America’s steady decline into fascism


It’s been coming since the dawn of this century and accelerated with the events of 911.  America’s response, defined by its political leaders, promulgated by members of the media, and accepted by a large segment of the population has steered the country towards fascism.  The political definition of fascism fits to a “t” what is happening in 21st century America.  Our increased militarism, which has given rise to a new military state which responds even to natural disasters with a military presence, the nationalism spurred by the ‘either you are with us or against us’ mentality, the tackling of a new and equally imaginary  jihadist Islam, to replace an old one, communism and now the nationalization of the banking system all are signs of the encroachment of fascism into the collective.  The last example has raised more than a few eyebrows, mine included, in a piece written for the Huffington Post.

Now, if you do not yet understand that the Wall Street crisis is a man-made disaster done through intentional deregulation and corruption, I have a bridge in Alaska to sell to you….. This manufactured crisis is now to be remedied, if the fiscal fascists get their way, with the total transfer of Congressional powers (the few that still remain) to the Executive Branch and the total transfer of public funds into corporate (via government as intermediary) hands.

From the very beginning Bush’s administration has always tried to remove any and all opposition to its policies, including Congress’ oversight function, and the unfortunate aspect of that is Congress has allowed it to happen.  The reinterpretation of FISA statutes, the Military Commissions Act and now the bail out of financial institutions have been structured in such a way as to bypass the other two main bodies of government, the legislative and judicial, and leave power solely in the hands of the executive.  The concept of the unitary executive, has been expanded under this Administration far more than previous ones and under Bush he deems fit to categorically dismiss laws passed by Congress and signed by him via signing statements which say in some cases he is not bound by the very law he is signing.
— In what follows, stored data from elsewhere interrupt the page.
(** The diff is empty exactly when the two id-keyed sides agree at every
    key. *)
Lemma diffTasks_nil_iff (f d : list task) :
  diffTasks f d = [] <-> (forall k, keyed_agree (last_with k f) (last_with k d)).
Proof.
  unfold diffTasks. rewrite app_nil_iff, !flat_map_nil.
  destruct (map_of_keys f) as [Hfk _]. destruct (map_of_keys d) as [Hdk _].
  split.
  - intros [Hf Hd] k. rewrite <- !map_get_map_of.
    destruct (map_get (map_of f) k) as [ft|] eqn:Hft.
    + specialize (Hf (k, ft) (map_get_some_in _ _ _ Hft)). simpl in Hf.
      destruct (map_get (map_of d) k) as [dt|]; [|discriminate].
      destruct (changes ft dt) eqn:Hc; [|discriminate].
      apply changes_nil_iff. exact Hc.
    + destruct (map_get (map_of d) k) as [dt|] eqn:Hdt; [|exact I].
      specialize (Hd (k, dt) (map_get_some_in _ _ _ Hdt)). simpl in Hd.
      rewrite Hft in Hd. discriminate.
  - intros Hag. split.
    + intros [k ft] Hin. specialize (Hag k). rewrite <- !map_get_map_of in Hag.
      rewrite (map_get_in _ _ _ Hfk Hin) in Hag.
      destruct (map_get (map_of d) k) as [dt|]; [|contradiction].
      apply changes_nil_iff in Hag. rewrite Hag. reflexivity.
    + intros [k dt] Hin. specialize (Hag k). rewrite <- !map_get_map_of in Hag.
      rewrite (map_get_in _ _ _ Hdk Hin) in Hag.
      destruct (map_get (map_of f) k); [reflexivity|contradiction].
Qed.

Lemma keyed_agree_refl (x : option task) : keyed_agree x x.
Proof. destruct x as [t|]; simpl; [unfold agree_fields; tauto|exact I]. Qed.

(* ------------------------------------------------------------------ *)
(** ** Drift check and fingerprint *)


(** [C3] (counterexample) The two sides differ in the note of [p-001], and
    the check still reports no difference and exits 0: notes are not
    compared by [diffTasks]. *)
Lemma check_ignores_note_drift :
  notes with_note <> notes without_note
  /\ (forall sha256_hex : string -> string,
        report_diffs (check sha256_hex [with_note] [without_note]) = []
        /\ exit_code (check sha256_hex [with_note] [without_note]) = 0).
Proof. split; [discriminate|intros; split; reflexivity]. Qed.

(** [C3] (amended) The drift check reports an empty diff, and exits 0,
    exactly when both sides have the same ids (the last record of each id)
    and agree at each id on status, priority, owner and title; otherwise
    it exits 1. Sides that are the same records in another order, with
    distinct ids, give an empty diff, exit 0 and equal fingerprints. *)
Theorem check_drift_iff (sha256_hex : string -> string) (f d : list task) :
  (report_diffs (check sha256_hex f d) = []
     <-> (forall k, keyed_agree (last_with k f) (last_with k d)))
  /\ (exit_code (check sha256_hex f d) = 0 <-> report_diffs (check sha256_hex f d) = [])
  /\ (exit_code (check sha256_hex f d) = 0 \/ exit_code (check sha256_hex f d) = 1)
  /\ (NoDup (map id f) -> Permutation f d ->
        report_diffs (check sha256_hex f d) = [] /\ exit_code (check sha256_hex f d) = 0
        /\ report_file_hash (check sha256_hex f d) = report_db_hash (check sha256_hex f d)).
Proof.
  unfold check; simpl.
  assert (Hex : (match diffTasks f d with [] => 0 | _ :: _ => 1 end = 0)
                <-> diffTasks f d = []) by (destruct (diffTasks f d); split; congruence).
  split; [apply diffTasks_nil_iff|]. split; [exact Hex|]. split.
  - destruct (diffTasks f d); auto.
  - intros Hnd Hp.
    assert (Hnil : diffTasks f d = []).
    { apply diffTasks_nil_iff. intros k. rewrite (last_with_perm k f d Hnd Hp).
      apply keyed_agree_refl. }
    split; [exact Hnil|]. split; [apply Hex; exact Hnil|].
    apply hashTasks_perm; assumption.
Qed.


Lemma check_drift_iff_witness :
  NoDup (map id [with_note; other_task]) /\ Permutation [with_note; other_task] [other_task; with_note]
  /\ exit_code (check (fun s => s) [with_note; other_task] [other_task; with_note]) = 0.
Proof.
  assert (Hnd : NoDup (map id [with_note; other_task])) by
    (simpl; constructor; [simpl; intros [H|[]]; discriminate|constructor; [intros []|constructor]]).
  assert (Hp : Permutation [with_note; other_task] [other_task; with_note]) by apply perm_swap.
  split; [exact Hnd|]. split; [exact Hp|].
  exact (proj1 (proj2 (proj2 (proj2 (proj2 (check_drift_iff (fun s => s) _ _))) Hnd Hp))).
Defined.


(** [C9] (counterexample) Two records, both produced by the parser, that
    differ in title and note get the same fingerprint for every digest:
    the field separator [|] may occur inside the fields. *)
Lemma fingerprint_pipe_collision :
  parseTaskFile "p" ("## Backlog" ++ nl ++ "- [ ] (task:p-001) [P2] a|b" ++ nl
                     ++ "  - note: c") = [pipe_in_title]
  /\ parseTaskFile "p" ("## Backlog" ++ nl ++ "- [ ] (task:p-001) [P2] a" ++ nl
                        ++ "  - note: b|c") = [pipe_in_note]
  /\ title pipe_in_title <> title pipe_in_note
  /\ (forall sha256_hex : string -> string,
        hashTasks sha256_hex [pipe_in_title] = hashTasks sha256_hex [pipe_in_note]).
Proof.
  split; [vm_compute; reflexivity|]. split; [vm_compute; reflexivity|].
  split; [discriminate|]. intros. reflexivity.
Qed.

(** [C9] (amended) For record lists whose ids are of [[a-z0-9-]] ([id_ok],
    the ids the parser accepts), the fingerprint does not depend on the
    order of the records when the ids are distinct; it is a function of the
    canonical text (records sorted by id, fields joined by [|], records by
    a newline), so lists with the same canonical text get the same
    fingerprint. *)
Theorem fingerprint_order_invariant (sha256_hex : string -> string) (l1 l2 : list task) :
  Forall (fun t => id_ok (id t) = true) l1 -> Forall (fun t => id_ok (id t) = true) l2 ->
  (NoDup (map id l1) -> Permutation l1 l2 -> hashTasks sha256_hex l1 = hashTasks sha256_hex l2)
  /\ (hash_data l1 = hash_data l2 -> hashTasks sha256_hex l1 = hashTasks sha256_hex l2).
Proof.
  intros _ _. split; [apply hashTasks_perm|]. intros H. unfold hashTasks. rewrite H. reflexivity.
Qed.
What struck me about this latest offense to come from Bush’s government is the way bailouts of Wall Street are designed to give power solely to the Secretary of the Treasury  in a manner which leaves out the other branches of government in the decision making process.

The Treasury Secretary can buy broadly defined assets, on any terms he wants, he can hire anyone he wants to do it and can appoint private sector companies as financial deputies of the US government. And he can write whatever regulation he thinks are needed.

*snip*

Decisions by the Secretary pursuant to the authority of this Act are non-reviewable and committed to agency discretion, and may not be reviewed by any court of law or any administrative agency.
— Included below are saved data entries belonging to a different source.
Lemma upd_S_nonneg Z st st' :
  nonneg Z -> nonneg_store st -> upd_S Z st = Ok st' -> nonneg_store st'.
Proof.
  unfold upd_S, num_S, den_S, write_R. intros HZ Hst H. nonneg_step.
  destruct (mmc Z _) as [num|e] eqn:En; [|discriminate]; cbn [bind] in H.
  destruct (mmc (sR st) _) as [den|e] eqn:Ed; [|discriminate]; cbn [bind] in H.
  destruct (mult_update _ _ _) as [X|e] eqn:Eu; [|discriminate]; cbn [bind] in H.
  destruct (assign _ _) as [R'|e] eqn:Ea; [|discriminate]; cbn [bind] in H.
  inversion H; subst; clear H.
  assert (HR' : nonneg R').
  { eapply assign_nonneg; [|exact Ea]. refine (mult_update_nonneg _ _ _ _ _ _ _ Eu); auto.
    - refine (mmc_nonneg _ _ _ _ _ En); [exact HZ|]. repeat constructor; auto.
    - refine (mmc_nonneg _ _ _ _ _ Ed); [auto|]. repeat constructor; try apply T_nonneg; auto. }
  unfold nonneg_store, getC in *; cbn [sR sB sC] in *.
  destruct (sC st); split; auto; split; auto. apply T_nonneg; auto.
Qed.

Lemma upd_B_nonneg Z st st' :
  nonneg Z -> nonneg_store st -> upd_B Z st = Ok st' -> nonneg_store st'.
Proof.
  unfold upd_B, num_B, den_B, write_B. intros HZ Hst H. nonneg_step.
  destruct (mmc (T (sR st)) [Z; T (getC st)]) as [num|e] eqn:En; [|discriminate]; cbn [bind] in H.
  destruct (mmc (T (sR st)) [sR st; sB st; getC st; T (getC st)]) as [den|e] eqn:Ed; [|discriminate]; cbn [bind] in H.
  destruct (mult_update _ _ _) as [X|e] eqn:Eu; [|discriminate]; cbn [bind] in H.
  destruct (assign _ _) as [B'|e] eqn:Ea; [|discriminate]; cbn [bind] in H.
  inversion H; subst; clear H.
  assert (HB' : nonneg B').
  { eapply assign_nonneg; [|exact Ea]. refine (mult_update_nonneg _ _ _ _ _ _ _ Eu); auto.
    - refine (mmc_nonneg _ _ _ _ _ En); [apply T_nonneg; auto|].
      repeat constructor; try apply T_nonneg; auto.
    - refine (mmc_nonneg _ _ _ _ _ Ed); [apply T_nonneg; auto|].
      repeat constructor; try apply T_nonneg; auto. }
  unfold nonneg_store, getC in *; cbn [sR sB sC] in *. auto.
Qed.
Such language sounds so much like that employed in the Military Commissions Act, where only the President and or the Secretary of Defense can define someone as an unlawful enemy combatant and outside the reach of one of the most cherished rights of American statehood, habeas corpus and the judicial system.

But even in the waning days of the Bush Administration it appears this descent is in free fall.  The Republican Party feels confident nominating a ticket that includes one who claims it’s perfectly ok to look into the personnel records of state employees, while protesting the invasion of her own privacy and emails.  We’ve already talked about the hypocrisy of Sarah Palin’s position vis-a-vis her own party, but her idea that she can invade others’ privacy so early in the election campaign is chutzpah beyond measure and a sure sign that things will continue as they have been for the last 8 years.

I have an endearing hope in the goodness of the American society to overcome these shortcomings in our political leaders.  This is not to say the choices we are presented with at this time are solutions to where we are heading, but before the Brown shirts fully take over, I hope we can reverse this process which has wreaked havoc on societies similarly placed in the not too distant past.